The Taurus is HUGE. Sure, if you don't want/need a FULL size car, you could pick up a G37 or something for a little less (with fewer features, btw).
However, look at what a FULL size, AWD, ~365hp, luxury sedan costs... it's a lot more than a comparably-equipped SHO.
The SHO is a good deal if it matches what you want. Obviously, if you only want/need 2 seats, a Corvette/GT500 is going to offer better bang-for-the-buck, but that's not apples-to-apples.
A very nice, capable and competent car, but just doesn't have the panache or spirit of the original version. I'll wait for a Fusion SHO with the same drivetrain but a whole lot less weight and bulk and a whole lot more spunk.
But that begs the question, if you didn't need the interior room a full size car brings to the table why even bother looking at the SHO in the first place? If I'm looking for a sport sedan and the relatively small interior of the M3 will do the trick nothing the size of the SHO is going to even be on my radar.

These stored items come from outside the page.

Lemma wp_descend_locked fuel s Γ D m n d I node g k curr_level height lock_level attempt fence fixed :
  is_optimistic st = false →
  Inv s Γ D m → Γ !! g_block g = Some (mkTy d I) → Interval.contains I k = true →
  blocks s !! g_block g = Some node → prepared s node k fixed →
  held g → within n true (latches s) →
  (1 ≤ curr_level)%Z → (curr_level + Z.of_nat (steps_left d fixed) ≤ U16_MAX)%Z → (height ≤ 2)%Z →
  steps_left d fixed ≤ fuel →
  wp (descend_write (P := P) F N st false fuel curr_level height lock_level attempt fence g (inc_key k)) s
    (write_res m (clock s) n True k).
Proof.
  intros Hopt. revert s Γ d I node g curr_level fence fixed.
  induction fuel as [|fuel IH]; intros s Γ d I node g curr_level fence fixed HI Hb Hk Hn Hprep Hg Hw Hlvl Hmax
    Hheight Hfuel.
  { pose proof (child_index _ _ _ _ _ _ _ _ _ HI Hb Hn Hk) as Hci. exfalso.
    destruct fixed; unfold steps_left in Hfuel; [|clear -Hfuel; lia]. destruct node; [|done].
    destruct Hci as (_ & d' & _ & -> & _). clear -Hfuel. lia. }
  simpl. apply wp_bind.
  assert (∀ g', held g' → g_kind g' ≠ GuardNone) as Hkind by (intros g' [-> | [-> _]]; done).
  eapply (wp_guard_deref_valid st); [by apply Hkind|by left|exact Hn|].
  apply wp_bind. eapply wp_lift; [done|].
  pose proof (child_index _ _ _ _ _ _ _ _ _ HI Hb Hn Hk) as Hci. destruct node as [keys cs|rs].
  - destruct Hci as (c & d' & cnode & -> & Hc & Hct & Hck & Hcn & Hund).
    set (pos := child_position keys (inc_key k)) in *.
    apply wp_bind. eapply wp_lift; [exact Hc|]. rewrite (level_step _ _ _ Hlvl Hmax).
    apply wp_bind. eapply (wp_borrow_for st st_ok s n); [by eapply inv_sealed|done|unfold writes; lia|].
    intros ng l Hl [Hng Hnw] Hnb. specialize (Hng Hopt).
    pose proof (within_le _ _ _ _ Hw Hl) as Hw'.
    apply wp_bind. eapply (wp_guard_deref_valid st); [by apply Hkind|by left|by rewrite Hnb|].
    apply wp_bind. eapply wp_lift; [done|]. cbv zeta. rewrite Hund orb_false_r.
    destruct (has_overflow cnode) eqn:Hov.
    + destruct fixed; [by rewrite (Hprep _ _ Hc Hcn) in Hov|]. apply wp_bind.
      assert (∀ l1 g1 g2, within n true l1 → held g1 → held g2 → g_block g1 = g_block ng →
        g_block g2 = g_block g →
        wp (interfered ← (if is_orwc st && negb (is_write_guard g) then
              node ← guard_deref st g2; node ← unwrap node;
              mret (has_overflow node || has_underflow node) else mret false);
            if interfered : bool then mret (restart_at (curr_level + 1)%Z attempt)
            else
              res ← correct_child (P := P) F N st false true fence (curr_level + 1)%Z attempt lock_level
                      g2 pos g1;
              match res with
              | Err _ => mret (restart_at (curr_level + 1)%Z attempt)
              | Ok _ => descend_write (P := P) F N st false fuel (curr_level + 1)%Z height lock_level attempt
                          fence g2 (inc_key k)
              end) (set_latches l1 s) (write_res m (clock s) n True k)) as Hrep.
      { intros l1 g1 g2 Hw1 Hh1 Hh2 Hb1 Hb2.
        assert (is_orwc st && negb (is_write_guard g) = false) as ->.
        { destruct (is_orwc st) eqn:Ho; [|done]. by rewrite (held_writer st g Hg Ho). }
        apply wp_bind, wp_ret. cbn beta iota. apply wp_bind.
        apply (wp_repair (set_latches l1 s) Γ D m g2 g1 d' I keys cs cnode);
          rewrite ?Hb1 ?Hb2 ?Hnb; [by apply Inv_lat|done..|].
        intros s2 Γ2 keys2 cs2 HI2 Hcl2 Hl2 Hp2 Hn2 Hroom2. rewrite -Hb2 in Hp2, Hn2.
        change (clock (set_latches l1 s)) with (clock s) in Hcl2. rewrite -Hcl2.
        eapply (IH s2 Γ2 (Datatypes.S d') I (Index keys2 cs2) g2 _ _ true); try done.
        - by rewrite Hl2.
        - lia.
        - unfold steps_left in *. lia.
        - unfold steps_left in *. lia. }
      destruct (additional_lock_required st).
      * apply (wp_upgrade_both _ n); [by apply held_ok..| |].
        -- intros g1 g2 l1 Hw1 Hh1 Hh2 Hb1 Hb2. cbn beta iota. by apply Hrep.
        -- intros g1 g2 l1 Hw1. cbn beta iota. apply wp_ret. exact (tree_lost s _ _ _ _ _ HI Hw1).
      * apply wp_ret. by apply Hrep.
    + cbn beta iota.
      apply (IH (set_latches l s) Γ d' (child_interval keys pos I) cnode ng _ _ false); rewrite ?Hnb; try done.
      * by apply Inv_lat.
      * lia.
      * unfold steps_left in *. lia.
      * unfold steps_left in *. destruct fixed; lia.
  - subst d. apply wp_bind. apply (wp_guard_upgrade st _ n); [by apply held_ok| |];
      intros g' l Hl Hw'; [intros Hb' Hg'|]; apply wp_ret; cbn [write_res].
    + split; [done|]. split; [done|]. split; [done|]. exists Γ, D, I, rs. rewrite Hb'.
      split; [by apply Inv_lat|]. split_and!; try done. intros _. destruct fixed; [done|].
      by apply Nat.leb_gt.
    + exact (tree_lost s _ _ _ _ _ HI Hw').
Qed.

Producing an upscale car under a downscale, well, midscale, moniker has often been a problem for manufacturers selling to often myopic customers. Subaru had that problem with the SVX as did VW with the excellent Pheaton (an $80K VW?!?!, even if it was pretty much the equal of an $80K Audi). Honda, Toyota and Nissan created whole new badges to dodge that shallow perception issue.
So is the new Taurus SHO a viable $40K car? Objectively, yes, its a very good car, but trying to get hidebound American consumers to accept that may be a touch difficult, at least initially.
As whether to fork out another $10-15K for and M3 sedan, well, if I had that kind of scratch and weren't 6'10" with 5 kids (actually 5'9" with no spawn), in a heartbeat. Americans, too, tend to buy there cars by the pound and foot and thus, get all befuddled paying more for a physically smaller ride. While an M3 might not impress the truck scale or tape measure like a Taurus, dynamically, it is in a whole other realm and I think its tidier dimensions represent a significant asset for a performance car.
Now, were Ford to package the TT3.5 into the tidier Fusion box, tweak it up to 400hp and tune the chassis a bit more tautly, well, they very well might have a viable M3 or (R)S4 competitor at a working-man's price.
So is the new Taurus SHO a viable $40K car? Objectively, yes, its a very good car, but trying to get hidebound American consumers to accept that may be a touch difficult, at least initially.
As whether to fork out another $10-15K for and M3 sedan, well, if I had that kind of scratch and weren't 6'10" with 5 kids (actually 5'9" with no spawn), in a heartbeat. Americans, too, tend to buy there cars by the pound and foot and thus, get all befuddled paying more for a physically smaller ride. While an M3 might not impress the truck scale or tape measure like a Taurus, dynamically, it is in a whole other realm and I think its tidier dimensions represent a significant asset for a performance car.
Now, were Ford to package the TT3.5 into the tidier Fusion box, tweak it up to 400hp and tune the chassis a bit more tautly, well, they very well might have a viable M3 or (R)S4 competitor at a working-man's price.
You might be onto something there. I own a 2004 Taurus SEL which, according to KBB and Carmax, is worth next to nothing even though it's in great shape with 50k miles.